The area is dominated by páramo grasslands, but there are also stands of juniper, pines and forests of fir trees. Sheep grazing has altered the area, causing both soil erosion and the depletion of the area's trees, as the sheep feast on new seedlings. Today, many of the area's trees grow in places that are too steep for sheep to reach. The plants of the Sierra de los Chuchumatanes resemble the plants of the Andes Mountains in South America more than those of the rest of Mesoamerica, due to the elevation and cool climate.

A 300,000 ha site has been designated an Important Bird Area (IBA) by BirdLife International because it supports significant populations of range-restricted and biome-restricted species of the northern Central American and Madrean highlands. Threatened species there include highland and horned guans, as well as pink-headed warblers.

==History==
Historians believe that the Sierra and the Altos de Chiantla had few permanent residents before the Spanish came to Mesoamerica. They consider it possible that people planted potatoes, then left to live in nearby towns or villages, returning only at need. Scientists are not sure whether Mesoamericans brought potatoes to the Sierra or whether this did not occur until the Spanish arrived. It was not until the Spanish conquest, however, that the area came under intense cultivation. Potato farming either began or intensified, and sheep were introduced.

==Economy==
People in the Sierra de los Chuchumantanes grow potatoes and raise sheep. There is little of the maize cultivation that characterises Mayan communities elsewhere. There are hundreds of miles of stone fences in the Sierra to restrict the sheep. People place small soil islands on the tops of the stone fences to grow plants such as agave.

==Demography==
Many young people leave the Sierra to find work elsewhere. Some of them go to the United States. Many send remittances home to their families, who use the money to buy pickup trucks, build new houses and install irrigation and electricity.

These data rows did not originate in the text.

(* ===== verification/ChainProduce.v ===== *)
(** Producing a block: the built block is accepted by the transition function, its
    attestations come from the store, and the clock and the head are brought up to date
    before. *)

From S2P Require Import Prelude Types StateTransition Reference StateInvariant Justifiability BlockProcessing Transitions ForkChoice.
From S2P Require Import Backend InMemory Keys Signatures PayloadBuffer Store Crypto StoreSpec StoreOps StorePruning StoreMaintenance Codec.
From S2P Require Import ChainInvariant ChainStore Bits ChainRefine ChainClock ChainImport ChainBlocks BlockBuilding ChainVotes BuildSpec.

Section produce.
Context `{STL : SszTypesLaws} `{SL : StorageLaws D B} `{CO : Codecs} {CL : CodecsLaws} `{HS : Hashing} {HL : HashingLaws}.
Context `{HOL : HashOrderLaws} `{MS : MultisigScheme}.
Context (seen : BlockHeader → Prop) {HSeen : HeadersSeen seen} (anchor : N).
Implicit Types (s : Store D) (a : View).

#[local] Instance block_fits_dec st block : Decision (block_fits st block).
Proof.
  destruct (decide (st_slot st < b_slot block ∧ u64_val (b_proposer_index block) = b_slot block mod len (st_validators st) ∧
    b_parent_root block = tree_hash_root (completed_header st) ∧ b_slot block <= HISTORICAL_ROOTS_LIMIT)) as [Hd|Hd];
    [left|right].
  - destruct Hd as (? & ? & ? & ?). by split.
  - intros []. by apply Hd.
Qed.

Lemma build_block_cases {S : Type} (s : S) head_state slot proposer_index parent_root available roots payloads :
  state_wf head_state → NoDup (att_validator_id <$> available) → small_ids available →
  (block_fits head_state (candidate_block slot proposer_index parent_root []) ∧
   ∃ included block post proofs,
     build_block head_state slot proposer_index parent_root available roots payloads s = Done s (block, post, proofs) ∧
     state_transition block head_state = Done post tt ∧
     b_slot block = slot ∧ b_proposer_index block = proposer_index ∧ b_parent_root block = parent_root ∧
     Forall2 (λ att proof, pair_ok payloads (aa_data att) (att, proof)) (bb_attestations (b_body block)) proofs ∧
     len proofs <= VALIDATOR_REGISTRY_LIMIT ∧
     (∀ agg, agg ∈ bb_attestations (b_body block) → ∃ att, att ∈ available ∧ att_data att = aa_data agg) ∧
     included_ok available roots payloads included ∧
     fixed_point available roots payloads head_state slot proposer_index parent_root included ∧
     (proofs_cover payloads → ∀ att, att ∈ included →
        ∃ agg, agg ∈ bb_attestations (b_body block) ∧ tree_hash_root (aa_data agg) = tree_hash_root (att_data att) ∧
          att_validator_id att ∈ validator_indices (aa_aggregation_bits agg))) ∨
  (¬ block_fits head_state (candidate_block slot proposer_index parent_root []) ∧
   ∃ e, build_block head_state slot proposer_index parent_root available roots payloads s = Fail s e).
Proof.
  intros Hwf Hnd Hsmall.
  destruct (decide (block_fits head_state (candidate_block slot proposer_index parent_root []))) as [Hfits|Hno]; [left|right].
  2:{ split; [done|]. by apply build_block_rejected. }
  split; [done|].
  destruct (build_block_done available roots payloads head_state slot proposer_index parent_root Hwf Hnd Hsmall s Hfits)
    as (included & res & block & post & Hrun & Hok & Hfix & Hsel & Hlen & -> & Hst).
  exists included, (set_block_state_root (tree_hash_root post) (candidate slot proposer_index parent_root res.*1)), post, res.*2.
  destruct (select_aggregated_proofs_spec payloads included) as (res' & Hsel' & _ & Hpairs & Hcovered);
    [by eapply included_small|].
  assert (res' = res) as ->.
  { rewrite Hsel in Hsel'. injection Hsel' as H1' H2'. clear -H1' H2'. revert res' H1' H2'.
    induction res as [|[x y] res IH]; intros [|[x' y'] res'] H1 H2; [done..|]. cbn in H1, H2. simplify_eq. f_equal. by apply IH. }
  rewrite Forall_forall in Hpairs. split_and!; try done.
  - apply Forall2_fmap, Forall_Forall2_diag, Forall_forall. intros [att proof] Hin. by apply (Hpairs _ Hin).
  - unfold len in *. by rewrite length_fmap.
  - intros agg ([att proof] & -> & Hin)%list_elem_of_fmap. destruct (Hpairs _ Hin) as (_ & att' & Hatt & Hdata).
    exists att'. split; [by apply (io_available _ _ _ _ Hok)|done].
  - intros Hcover att Hatt. destruct (Hcovered (λ att Hatt, proofs_cover_stored payloads att Hcover
      (proj2 (proj2 (io_available _ _ _ _ Hok att Hatt)))) att Hatt) as ([agg proof] & Hin & Hroot & Hbit).
    exists agg. split; [apply list_elem_of_fmap; by exists (agg, proof)|]. split; [done|].
    destruct (Hpairs _ Hin) as [[Hbits _ _] _]. cbn in Hbits. by rewrite Hbits.
Qed.

(** The proposal head: the clock advanced to the slot and the pending attestations accepted. *)
Lemma proposal_head_ensures {E} s a slot :
  represents s a → chain_inv seen anchor a →
  ensures (get_proposal_head slot : M (Store D) E H256) s (λ root a',
    root = vw_head a' ∧ chain_inv seen anchor a' ∧ same_chain_view a a' ∧ vw_time a <= vw_time a').
Proof.
  intros Hr Hi. unfold get_proposal_head. eapply ensures_reads; [by apply store_config_refines|]. cbn zeta.
  eapply ensures_bind; [by apply (on_tick_ensures seen anchor s a)|]. intros s1 ? a1 Hr1 (Hi1 & Hs1 & Ht1).
  eapply ensures_bind; [by apply (accept_new_ensures seen anchor s1 a1 false Hr1 Hi1)|].
  intros s2 ? a2 Hr2 (Hi2 & Hs2 & Ht2 & _). exists s2, (vw_head a2), a2.
  split_and!; [by rewrite run_reads, (store_head_refines s2 a2 Hr2)|done..|by etrans|]. rewrite Ht2, Ht1. lia.
Qed.

(** The attestations a proposer may include: one per validator, of registered validators. *)
Lemma known_attestations_ok a m :
  chain_core seen anchor a → latest_of (vw_data a) (hash_iter (grouped (vw_known a))).*1 m →
  let available := (λ '(validator_id, data), mk_attestation validator_id data) <$> hash_iter m in
  NoDup (att_validator_id <$> available) ∧ small_ids available ∧
    ∀ att, att ∈ available → ∃ r, vw_data a !! r = Some (att_data att).
Proof.
  intros Hc Hl available. split_and!.
  - assert (Heq : att_validator_id <$> available = (hash_iter m).*1); [|rewrite Heq; apply NoDup_hash_keys].
    unfold available. clear. induction (hash_iter m) as [|[v d] l IH]; [done|]. rewrite !fmap_cons. by f_equal.
  - intros att ([v d] & -> & Hin%elem_of_hash_iter)%list_elem_of_fmap. cbn.
    destruct (lo_known _ _ _ Hl v d Hin) as (r & Hkey & _). apply elem_of_hash_keys in Hkey.
    apply elem_of_unique_keys in Hkey. unfold unique_keys in Hkey.
    apply elem_of_list_to_set, list_elem_of_fmap in Hkey as ([k p] & Heq & He). cbn in Heq. subst k.
    pose proof (bo_entries _ _ (cc_known _ _ a Hc)) as Hall. rewrite Forall_forall in Hall. by apply (Hall _ He).
  - intros att ([v d] & -> & Hin%elem_of_hash_iter)%list_elem_of_fmap. cbn.
    destruct (lo_known _ _ _ Hl v d Hin) as (r & _ & Hd). by exists r.
Qed.

Lemma produce_block_cases s a slot validator_index :
  represents s a → chain_inv seen anchor a →
  ∃ s1 a1 st, represents s1 a1 ∧ chain_inv seen anchor a1 ∧ same_chain_view a a1 ∧ vw_time a <= vw_time a1 ∧
    vw_states a1 !! vw_head a1 = Some st ∧
    ((block_fits st (candidate_block slot validator_index (vw_head a1) []) ∧
      ∃ block post proofs, produce_block_with_signatures slot validator_index s = Done s1 (block, proofs) ∧
        state_transition block st = Done post tt ∧ b_slot block = slot ∧
        b_proposer_index block = validator_index ∧ b_parent_root block = vw_head a1 ∧
        length (bb_attestations (b_body block)) = length proofs ∧ len proofs <= VALIDATOR_REGISTRY_LIMIT ∧
        ∀ agg, agg ∈ bb_attestations (b_body block) → ∃ r, vw_data a !! r = Some (aa_data agg)) ∨
     (¬ block_fits st (candidate_block slot validator_index (vw_head a1) []) ∧
      ∃ e, produce_block_with_signatures slot validator_index s = Fail s1 e)).
Proof.
  intros Hr Hi. destruct (proposal_head_ensures (E := StoreError) s a slot Hr Hi)
    as (s1 & root & a1 & Hrun & Hr1 & -> & Hi1 & Hs1 & Ht1). pose proof (ci_core _ _ a1 Hi1) as Hc1.
  destruct (cc_head _ _ a1 Hc1) as [st Hst]. exists s1, a1, st. split_and!; [done..|].
  pose proof (so_wf _ _ _ _ (cc_states _ _ a1 Hc1 _ _ Hst)) as Hwf.
  unfold produce_block_with_signatures. rewrite run_bind, Hrun, run_bind, run_reads, (get_state_refines s1 a1 _ Hr1).
  unfold processed in Hst. rewrite Hst, run_bind, run_ok_or, run_bind, run_fail_if.
  destruct (is_proposer validator_index slot _) eqn:Hprop; cbn [negb].
  2:{ right. split; [|by eexists]. intros [_ Hp _ _]. cbn in Hp. unfold is_proposer in Hprop.
      rewrite (current_proposer_wf st slot (proj1 Hwf)) in Hprop. apply bool_decide_eq_false in Hprop. apply Hprop.
      f_equal. apply u64_eq. rewrite Hp. pose proof (wf_validators st (proj1 Hwf)). unfold VALIDATOR_REGISTRY_LIMIT in *.
      apply to_u64_small. pose proof (u64_lt slot). lia. }
  rewrite run_bind, run_gets. unfold iter_known_aggregated_payloads. rewrite (rep_known _ _ Hr1).
  destruct (extract_latest_refines s1 a1 (hash_iter (grouped (vw_known a1))).*1 Hr1) as (m & Hm & Hlatest).
  rewrite run_bind, run_reads, Hm. destruct (known_attestations_ok a1 m Hc1 Hlatest) as (Hnd & Hsmall & Hdata).
  destruct (get_block_roots_refines s1 a1 Hr1) as (roots & Hroots & _). rewrite run_bind, run_reads, Hroots.
  cbn zeta. set (available := _ <$> hash_iter m) in *. set (payloads := list_to_map _).
  destruct (build_block_cases s1 st slot validator_index (vw_head a1) available roots payloads Hwf Hnd Hsmall)
    as [(Hfits & _ & block & post & proofs & Hbuild & Hstep & Hslot & Hidx & Hpr & Hal & Hlen & Hfrom & _)|(Hno & e & Hbuild)].
  - left. split; [done|]. exists block, post, proofs. rewrite run_bind, Hbuild.
    split_and!; [done..|by eapply Forall2_length|done|].
    intros agg (att & Hatt & <-)%Hfrom. destruct (Hdata att Hatt) as [r Hr']. exists r. by rewrite <- (sv_data _ _ Hs1).
  - right. split; [done|]. exists e. by rewrite run_bind, Hbuild.
Qed.

End produce.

The trucks have allowed locals to seek better markets for their potatoes and wool.

Some people still live in Mayan-style houses with thatched roofs. But with young people sending money home, their families have built cinder block houses. These houses have roofs made of corrugated metal, and most of them have two stories. There are fewer rats in cinder block houses than in houses with grass roofs. The traditional Mayan sweat bath is called a chuj. It is made of rock or adobe with a live sod roof. With young people sending money home, their families have built new chuj out of cinder blocks.